Thank you haunted. You seem to be familiar with the topic too.

Delta40
10-04-2010, 09:40 PM
that reads much better Jerry.

Lumiere
10-04-2010, 10:59 PM
each gasp replaces less,
than was lost.

I felt this most effective in encapsulating that always Near-at-Hand panic.

I liked the unity of "lemon jelly heart" in the first and "cream encrusted heart" in the last, but was so struck by the terrifying image of the sloping horizon that I almost wished it was the final image. I'm not proposing you alter it; I think your original ending is ultimately best; I'm just very fond of the idea of the sloping horizon as the last imprint. It would be interesting, anyway.

Very good job at capturing the constant thread of fear; I felt it.

Jerrybaldy
10-05-2010, 05:10 AM
Thanks Delta, your suggestion was quite right.
Thanks also Lumiere, the sloping horizon scares the life out of me too and I find it rewarding that you picked that out.

Scheherazade
10-05-2010, 05:22 AM
Once again you have effectively used a timeline from child years through to senior years as you depict anxiety attacks at each phase.
The short quick lines work extremely well here, I feel an attack coming on while I'm reading it. Very vivid imageries, from "lemon jelly heart" of an infant to the "cream encrusted heart" in his senior years, stale, and obviously clogged up with cholesterol.Quite agree.

I am wondering if "lay" in the very first line should be "lie" to keep up with the present tense use in the rest of the poem.

And whether the latter part of the third stanza would read better if:

at the man with the troubled forehead,
gripping the trolley,
looking like a frightened kid.

Funny, though; I often thought the infant heart might be more like strawberry jelly! :p

Jerrybaldy
10-05-2010, 05:42 AM
Thanks S.
I have always had trouble with lay and lie. Hawk has caught me out in the past when I mangaed to use both in a poem, both in the wrong tense :)

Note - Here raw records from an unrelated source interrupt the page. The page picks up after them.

(** * The parser queue of Telescope: discovery, reconciliation, enqueueing

    Shallow embedding of [src/api/parser/src/parser-queue.js].

    The async functions of the file are written in a small resumption monad
    [Prog]: every call that leaves the file ([fetch], the [Feed] store,
    [feedQueue.addFeed], the logger) is one node [Eff op k] whose
    continuation [k] receives the settled outcome of the call.  A program
    runs either alone, call after call ([run]), or as one of several
    callbacks whose calls interleave ([step], driven by a schedule).

    A call of [processAllFeeds] is a [Pass]: its body up to the call of
    [processFeeds], then the callbacks that [processFeeds] hands to
    [Promise.all].  The module is a [System]: the passes started by
    [startParserQueue] and by the listener of 'drained', and the handlers
    started by the listener of 'failed', over one store. *)

From Stdlib Require Import String.
From stdpp Require Import base list.
From Stdlib Require Import Lia.

(** ** Data *)

Definition Id := nat.

(** A persisted feed, as the store returns it. *)
Record Feed := mkFeed {
  feed_id : Id;
  feed_url : string;
  feed_author : string;
  feed_etag : option string;
  feed_isValid : bool;
  feed_reason : option string
}.

(** Feed data as discovered: an entry of [user.feeds]. *)
Record FeedData := mkFeedData {
  url : string;
  author : string
}.

(** A user record of the directory response. *)
Record User := mkUser {
  isFlagged : bool;
  feeds : list FeedData
}.

Record Response := mkResponse {
  status : nat;
  body : list User
}.
(** * TF-Agents environment wrappers and discounted returns

    A shallow embedding of [tf_agents/environments/wrappers.py], of the
    helper [_compute_returns_fn] of [tf_agents/agents/ppo/ppo_agent_test.py]
    and of the mock environment [TFEnvironmentMock] of
    [tf_agents/environments/tf_environment_test.py].

    Conventions.
    - A Python object with mutable fields is a record; a method is a function
      from the object's state to a result and the next state.
    - A Python exception is the [Raise] case of [result].
    - A numpy array is its shape together with its elements in row-major
      (C) order.
    - The bounds of a continuous action spec that is discretized are
      rationals (rounding is not modelled); the elements that are clipped
      are rationals, infinities or [nan]; integers of a numpy integer dtype
      are [Z] with the dtype's wrap-around written out. *)

From Stdlib Require Import String Ascii Bool Arith ZArith QArith Qabs Qfield Lia Lqa List.
From Stdlib Require Import Permutation.
Import ListNotations.

Close Scope Q_scope.
Set Implicit Arguments.

(** ** Exceptions *)

Inductive exn : Type :=
| ValueError
| IndexError
| UnboundLocalError
| AttributeError
| TypeError
| OverflowError
| OutsideModel.

Inductive result (A : Type) : Type :=
| Ok (a : A)
| Raise (e : exn).

Arguments Ok {A} a.
Arguments Raise {A} e.

Definition bind {A B : Type} (m : result A) (k : A -> result B) : result B :=
  match m with
  | Ok a => k a
  | Raise e => Raise e
  end.

Notation "x <- m ;; k" := (bind m (fun x => k))
  (at level 61, m at next level, right associativity).

(** ** Python sequences: indexing and item assignment at a non-negative index *)

Definition getitem {A : Type} (l : list A) (i : nat) : result A :=
  match nth_error l i with
  | Some x => Ok x
  | None => Raise IndexError
  end.

Fixpoint setitem {A : Type} (l : list A) (i : nat) (v : A) : result (list A) :=
  match l, i with
  | [], _ => Raise IndexError
  | _ :: tl, O => Ok (v :: tl)
  | x :: tl, S j => tl' <- setitem tl j v ;; Ok (x :: tl')
  end.

(** ** [ppo_agent_test._compute_returns_fn] *)

Module ppo_agent_test.
Section Returns.

(** [num] is the type of the numbers the function computes with: the
    elements of [rewards] and [discounts], [next_state_return] and the
    results of [+] and [*], which are [add] and [mul]. [returns] is
    [np.zeros_like(rewards)], an array of the dtype of [rewards]: [zero] is
    the zero of that dtype, and [store x] is the element that an array of
    that dtype holds after [x] has been assigned to one of its items, that
    is [x] converted to the dtype; it raises where the assignment raises
    (a Python integer beyond the range of an integer dtype, for one). *)
Variable num : Type.
Variable zero : num.
Variables add mul : num -> num -> num.
Variable store : num -> result num.

Definition zeros_like (a : list num) : list num := map (fun _ => zero) a.

(** The body of [for t in range(len(returns) - 1, -1, -1)], with [k] the
    number of indices still to visit: the next index is [k - 1].
    [returns[t] = ...] converts the value on its right to the dtype of
    [returns], and [next_state_return = returns[t]] reads the converted
    value back. *)
Fixpoint returns_loop (k : nat) (rewards discounts returns : list num)
    (next_state_return : num) : result (list num) :=
  match k with
  | O => Ok returns
  | S t =>
      r <- getitem rewards t ;;
      d <- getitem discounts t ;;
      x <- store (add r (mul d next_state_return)) ;;
      returns' <- setitem returns t x ;;
      next_state_return' <- getitem returns' t ;;
      returns_loop t rewards discounts returns' next_state_return'
  end.

Definition _compute_returns_fn (rewards discounts : list num)
    (next_state_return : num) : result (list num) :=
  let returns := zeros_like rewards in
  returns_loop (length returns) rewards discounts returns next_state_return.

End Returns.

(** Three cases of the dtype of [rewards]. An array whose dtype holds every
    number that is computed stores it as it is ([store_exact]). An [int64]
    array given a float stores its integer part, the fraction cut off
    towards zero ([store_int64]); what it stores for a float beyond the
    range of [int64] is not covered. An [int64] array given a Python
    integer stores it when [int64] holds it, and the assignment raises
    [OverflowError] otherwise ([store_int64_int]). *)
Definition store_exact {num : Type} (x : num) : result num := Ok x.

Definition store_int64 (x : Q) : result Q :=
  let z := Z.quot (Qnum x) (Zpos (Qden x)) in
  if ((-9223372036854775808 <=? z) && (z <=? 9223372036854775807))%Z%bool
  then Ok (inject_Z z)
  else Raise OutsideModel.

Definition store_int64_int (x : Z) : result Z :=
  if ((-9223372036854775808 <=? x) && (x <=? 9223372036854775807))%Z%bool
  then Ok x
  else Raise OverflowError.

End ppo_agent_test.

(** ** [time_step]: the [TimeStep] named tuple and its step types

    The fields and their order are those of the constructor calls in
    [wrappers.py]: [ts.TimeStep(step_type, reward, discount, observation)]. *)

Inductive StepType : Type := FIRST | MID | LAST.

Record TimeStep (num obs : Type) : Type := mkTimeStep {
  step_type : StepType;
  reward : num;
  discount : num;
  observation : obs
}.

Arguments mkTimeStep {num obs} _ _ _ _.

(** Modelled from the spec: [time_step.py] is not among the sources. The
    predicates [is_first] and [is_last] of a [TimeStep] compare its
    [step_type] with [FIRST] and [LAST], as the wrappers use them ("stopping
    early as soon as an inner TimeStep is LAST"). *)
Definition is_first {num obs : Type} (time_step : TimeStep num obs) : bool :=
  match step_type time_step with FIRST => true | _ => false end.

Definition is_last {num obs : Type} (time_step : TimeStep num obs) : bool :=
  match step_type time_step with LAST => true | _ => false end.

(** [time_step._replace(step_type=st)] *)
Definition _replace_step_type {num obs : Type} (time_step : TimeStep num obs)
    (st : StepType) : TimeStep num obs :=
  mkTimeStep st (reward time_step) (discount time_step) (observation time_step).

(** ** [py_environment.Base]: the interface of an environment

    An environment is an object with hidden state [St]; each method maps the
    state before the call to its return value and the state after it. The
    spec accessors only read the state. *)

Module py_environment.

I have made the change youu suggested to the third stanza (did you miss one?) and also chopped 'looking'. In editorial hyper mode I have now also lost the penultimate line re pumping sludge as it felt superfluous.

I used lemon jelly for the yellow of fear. I was thinking about this earlier and realised I was most likely inspired by a poem by zoo, where tangerine liquid bled from her heart. Thanks zoo :)
and thanks again Scheherazade.

Scheherazade
10-05-2010, 05:47 AM
the third stanza (did you miss one?) I have always had trouble with my second and third!

:p

Hawkman
10-05-2010, 06:03 AM
I think this is a pretty good one Jerry, definatley a keeper. It reads well and employs strong imagery to convey its meaning.

A powerful and creative final line too.

"This cream encrusted heart,
rattles a familiar panic."

Regards, H

Jerrybaldy
10-05-2010, 10:57 AM
Thanks Hawkman,
good to see you around again. Hope your workload allows more visits soon.

hillwalker
10-05-2010, 02:03 PM
I'm playing catch-up also with this one (out all day) so I missed its previous incarnation.

The images are powerful, yet restrained enough to suggest impending doom without actually inviting it. And I particularly enjoy the way it builds up to such a fine crescendo.

H

Jerrybaldy
10-05-2010, 02:19 PM
Hill

Its a tighter version than first posted thanks to some nudges in the right direction.